The difference between writing advice and the materialization of a manuscript is a term called ‘Self’. Every snowflake is unique in its own way, says science. Every drop of honey is sweet with its own sweetness. Philosophy calls this uniqueness ‘qualia’. Similarly, every individual is unique too. This uniqueness has a name—Subjectivity. Creative energy takes its own course in through every individual. It is different with each individual.

The varying opinions of each of the above-mentioned masters of the craft prove the same. You have a way of yours’ own with words; this is the truth, the only, undeniable, unalterable, unquestionable truth.

Successful creation of a story of any length depends on the trust a writer develops on one’s own way with words. Plot your story or do not plot your story, you are still the best and no one can change that.
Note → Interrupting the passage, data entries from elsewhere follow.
(** * The download core of Downloader (downloader_core.py) and its window
      (main.py)

    A shallow embedding of [DownloadManager]: its constructor, the progress
    hook, the two transport adapters ([_download_video_audio] over yt-dlp and
    [_download_image] over requests), the entry point [download_content] and
    the worker body [_run_download_task]; and of the handlers of
    [DownloaderApp] that drive the manager (module [Gui] below).

    Python objects the class touches are modelled as follows.
    - Strings are [string], a character being the code point of its number
      (Latin-1); byte chunks are [list Byte.byte].
    - Dictionaries ([ydl_opts], the progress dictionaries) are
      [gmap string pyval].
    - Exceptions, the callback calls and the calls into the libraries are
      threaded through a small monad [M]: a method takes the manager object
      and returns a result (normal or raised), the manager after the call and
      the list of actions it performed, in order.
    - A callback is a callable that returns or raises; the exception of a
      callback reaches the statement that called it.
    - What the libraries and the operating system answer (the directory
      test, the HTTP response and its body, file opening and writing) is an
      explicit [world] record; the extraction engine is a strategy that
      reports dictionaries to the progress hook and reacts to what the hook
      did.
    - A started thread is a list of pending actions which the scheduler
      performs one by one, interleaved with calls on the main thread.

    What the model takes for granted, beyond the source:
    - what a callback does with an argument (return or raise) depends on
      the argument only;
    - [threading.Thread(...).start()] succeeds;
    - [os.path] is [posixpath];
    - the exceptions raised by the libraries and by the callbacks derive
      from [Exception];
    - floats are IEEE binary64, computed exactly with [SpecFloat];
    - [sys.get_int_max_str_digits()] has its default, 4300. *)

From Stdlib Require Import ZArith String Ascii List Bool Lia Sorted.

From Stdlib Require Import Floats.SpecFloat DecimalString.

From stdpp Require Import gmap strings list.

Set Warnings "-register-all".

Local Open Scope string_scope.

Local Open Scope Z_scope.

(** ** Strings *)

Module Str.

(** [s.find(c)]: the index of the first [c], or -1. *)
Fixpoint find (c : ascii) (s : string) : Z :=
  match s with
  | EmptyString => -1
  | String a r =>
      if Ascii.eqb a c then 0
      else let i := find c r in if i <? 0 then -1 else i + 1
  end.

(** [s.find(c, start)] for [0 <= start]. *)
Fixpoint find_from (c : ascii) (start : nat) (s : string) : Z :=
  match start, s with
  | O, _ => find c s
  | S n, EmptyString => -1
  | S n, String _ r =>
      let i := find_from c n r in if i <? 0 then -1 else i + 1
  end.
Lemma porkbun_verdict_unknown outcome :
  fst (porkbun_verdict outcome) = None <-> rate_limit_response outcome.
Proof.
  unfold porkbun_verdict, rate_limit_response, exc_bind. split.
  - intros Hv. destruct outcome as [response|e]; [|simpl in Hv; congruence].
    exists response. split; [reflexivity|].
    destruct (status_code response =? 200)%Z eqn:H200.
    + exfalso. split_matches.
    + destruct (status_code response =? 400)%Z eqn:H400; [|simpl in Hv; congruence].
      apply Z.eqb_eq in H400. split; [assumption|].
      simpl in Hv. destruct (Py.contains _ _); [reflexivity | simpl in Hv; congruence].
  - intros (response & -> & H400 & Hin).
    rewrite H400, Hin. reflexivity.
Qed.

Lemma client_porkbun_verdict_unknown outcome :
  fst (PorkbunAPI.verdict_of outcome) = None <-> rate_limit_response outcome.
Proof.
  unfold PorkbunAPI.verdict_of, rate_limit_response, exc_bind. split.
  - intros Hv. destruct outcome as [response|e]; [|simpl in Hv; congruence].
    exists response. split; [reflexivity|].
    destruct (status_code response =? 200)%Z eqn:H200.
    + exfalso. split_matches.
    + destruct (status_code response =? 400)%Z eqn:H400; [|simpl in Hv; congruence].
      apply Z.eqb_eq in H400. split; [assumption|].
      simpl in Hv. destruct (Py.contains _ _); [reflexivity | simpl in Hv; congruence].
  - intros (response & -> & H400 & Hin).
    rewrite H400, Hin. reflexivity.
Qed.

Lemma respect_rate_limit_n_http env RATE last w :
  n_http (snd (respect_rate_limit env RATE last w)) = n_http w.
Proof. unfold respect_rate_limit. now destruct (Qle_bool RATE _). Qed.

(** C10. The Dynadot checkers never return the unknown availability,
    whatever the request yields (a response of any status and body, a
    timeout, an exception); the Porkbun checkers return it exactly when the
    request is answered with status 400 and a body that contains
    "within 10 seconds used". *)
Theorem C10_unknown_only_from_porkbun env domain config last_request_time w :
  fst (fst (dynadot_check env domain config w)) <> None
  /\ fst (fst (fst (DynadotAPI.check_domain env domain last_request_time w))) <> None
  /\ (fst (fst (porkbun_check env domain config w)) = None
      <-> rate_limit_response (http env (n_http w)))
  /\ (fst (fst (fst (PorkbunAPI.check_domain env domain last_request_time w))) = None
      <-> rate_limit_response (http env (n_http w))).
Proof.
  repeat split.
  - unfold dynadot_check. destruct (py_truthy _); simpl; [|congruence].
    apply dynadot_verdict_known.
  - unfold DynadotAPI.check_domain.
    destruct (respect_rate_limit env DynadotAPI.RATE_LIMIT last_request_time w) as [l w1].
    simpl. apply client_verdict_known.
  - unfold porkbun_check. simpl. apply porkbun_verdict_unknown.
  - unfold porkbun_check. simpl. apply porkbun_verdict_unknown.
  - unfold PorkbunAPI.check_domain.
    pose proof (respect_rate_limit_n_http env PorkbunAPI.RATE_LIMIT last_request_time w) as Hn.
    destruct (respect_rate_limit env PorkbunAPI.RATE_LIMIT last_request_time w) as [l w1].
    simpl in *. rewrite <- Hn. apply client_porkbun_verdict_unknown.
  - unfold PorkbunAPI.check_domain.
    pose proof (respect_rate_limit_n_http env PorkbunAPI.RATE_LIMIT last_request_time w) as Hn.
    destruct (respect_rate_limit env PorkbunAPI.RATE_LIMIT last_request_time w) as [l w1].
    simpl in *. rewrite <- Hn. apply client_porkbun_verdict_unknown.
Qed.
End CheckerVerdicts.


(** ** Ledger *)

Lemma has_column_spec df c : has_column df c = true <-> c ∈ columns df.
Proof. unfold has_column. apply bool_decide_eq_true. Qed.

Lemma has_column_false df c : has_column df c = false <-> c ∉ columns df.
Proof. unfold has_column. apply bool_decide_eq_false. Qed.

Lemma backfill_columns df c :
  columns (backfill df c) = if has_column df c then columns df else (columns df ++ [c])%list.
Proof.
  unfold backfill. destruct (has_column df c) eqn:Hc; [reflexivity|].
  unfold set_column. simpl. now rewrite Hc.
Qed.

Lemma backfill_rows df c :
  rows (backfill df c)
  = if has_column df c then rows df
    else (fun row : gmap string Cell => <[c := backfill_default c]> row) <$> rows df.
Proof. unfold backfill. now destruct (has_column df c). Qed.

Lemma backfill_has_column df c c' :
  has_column (backfill df c) c' = true <-> has_column df c' = true \/ c' = c.
Proof.
  rewrite !has_column_spec, backfill_columns.
  destruct (has_column df c) eqn:Hc.
  - apply has_column_spec in Hc. split; [tauto | intros [?| ->]; assumption].
  - rewrite elem_of_app, list_elem_of_singleton. tauto.
Qed.

(** A column that is present is left as it is. *)
Lemma backfill_keeps_column df c c' :
  has_column df c' = true -> column (backfill df c) c' = column df c'.
Proof.
  intros Hc'. unfold column.
  assert (H1 : has_column (backfill df c) c' = true) by (apply backfill_has_column; tauto).
  rewrite H1, Hc', backfill_rows. destruct (has_column df c) eqn:Hc; [reflexivity|].
  f_equal. rewrite <- list_fmap_compose. apply list_fmap_ext. intros i row _. simpl.
  rewrite lookup_insert_ne; [reflexivity|]. intros ->. congruence.
Qed.

Lemma backfill_fills df c :
  has_column df c = false ->
  Forall (fun row : gmap string Cell => row !! c = Some (backfill_default c))
    (rows (backfill df c)).
Proof.
  intros Hc. rewrite backfill_rows, Hc. apply Forall_fmap, Forall_forall.
  intros row _. simpl. apply lookup_insert_eq.
Qed.

Lemma backfill_keeps_cells df c c' v :
  has_column df c' = true ->
  Forall (fun row : gmap string Cell => row !! c' = Some v) (rows df) ->
  Forall (fun row : gmap string Cell => row !! c' = Some v) (rows (backfill df c)).
Proof.
  intros Hc' Hall. rewrite backfill_rows. destruct (has_column df c) eqn:Hc; [assumption|].
  apply Forall_fmap. eapply Forall_impl; [exact Hall|]. intros row Hrow. simpl.
  rewrite lookup_insert_ne; [assumption|]. intros ->. congruence.
Qed.

Lemma backfill_all_has_column cols : forall df c,
  has_column (foldl backfill df cols) c = true <-> has_column df c = true \/ c ∈ cols.
Proof.
  induction cols as [|x cols IH]; intros df c; simpl.
  - rewrite elem_of_nil. tauto.
  - rewrite IH, backfill_has_column, elem_of_cons. tauto.
Qed.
The only thing that matters is the finished manuscript of your book, short story, or poem and the courage to send it to a publisher or post it on your own blog, for the public to read.              

Monday, May 13, 2013

Pixar's 22 Rules of Storytelling

Pixar's 22 Rules of Storytelling
These rules were originally tweeted by Emma Coats, Pixar’s Story Artist. Number 9 on the list - When you’re stuck, make a list of what wouldn’t happen next – is a great one and can apply to writers in all genres.
  1. You admire a character for trying more than for their successes.
  2. You gotta keep in mind what’s interesting to you as an audience, not what’s fun to do as a writer. They can be very different.
  3. Trying for theme is important, but you won’t see what the story is actually about til you’re at the end of it. Now rewrite.
  4. Once upon a time there was ___. Every day, ___. One day ___. Because of that, ___. Because of that, ___. Until finally ___.
  5. Simplify. Focus. Combine characters. Hop over detours. You’ll feel like you’re losing valuable stuff but it sets you free.
  6. What is your character good at, comfortable with? Throw the polar opposite at them. Challenge them. How do they deal?
  7. Come up with your ending before you figure out your middle. Seriously. Endings are hard, get yours working up front.
  8. Finish your story, let go even if it’s not perfect. In an ideal world you have both, but move on. Do better next time.
  9. When you’re stuck, make a list of what WOULDN’T happen next. Lots of times the material to get you unstuck will show up.
  10. Pull apart the stories you like. What you like in them is a part of you; you’ve got to recognize it before you can use it.
  11. Putting it on paper lets you start fixing it. If it stays in your head, a perfect idea, you’ll never share it with anyone.
  12. Discount the 1st thing that comes to mind. And the 2nd, 3rd, 4th, 5th – get the obvious out of the way. Surprise yourself.
  13. Give your characters opinions. Passive/malleable might seem likable to you as you write, but it’s poison to the audience.
  14. Why must you tell THIS story? What’s the belief burning within you that your story feeds off of? That’s the heart of it.
  15. If you were your character, in this situation, how would you feel? Honesty lends credibility to unbelievable situations.
  16. What are the stakes? Give us reason to root for the character. What happens if they don’t succeed? Stack the odds against.
  17. No work is ever wasted. If it’s not working, let go and move on – it’ll come back around to be useful later.
  18. You have to know yourself: the difference between doing your best & fussing. Story is testing, not refining.
  19. Coincidences to get characters into trouble are great; coincidences to get them out of it are cheating.
  20. Exercise: take the building blocks of a movie you dislike. How d’you rearrange them into what you DO like?
  21. You gotta identify with your situation/characters, can’t just write ‘cool’. What would make YOU act that way?
  22. What’s the essence of your story? Most economical telling of it? If you know that, you can build out from there.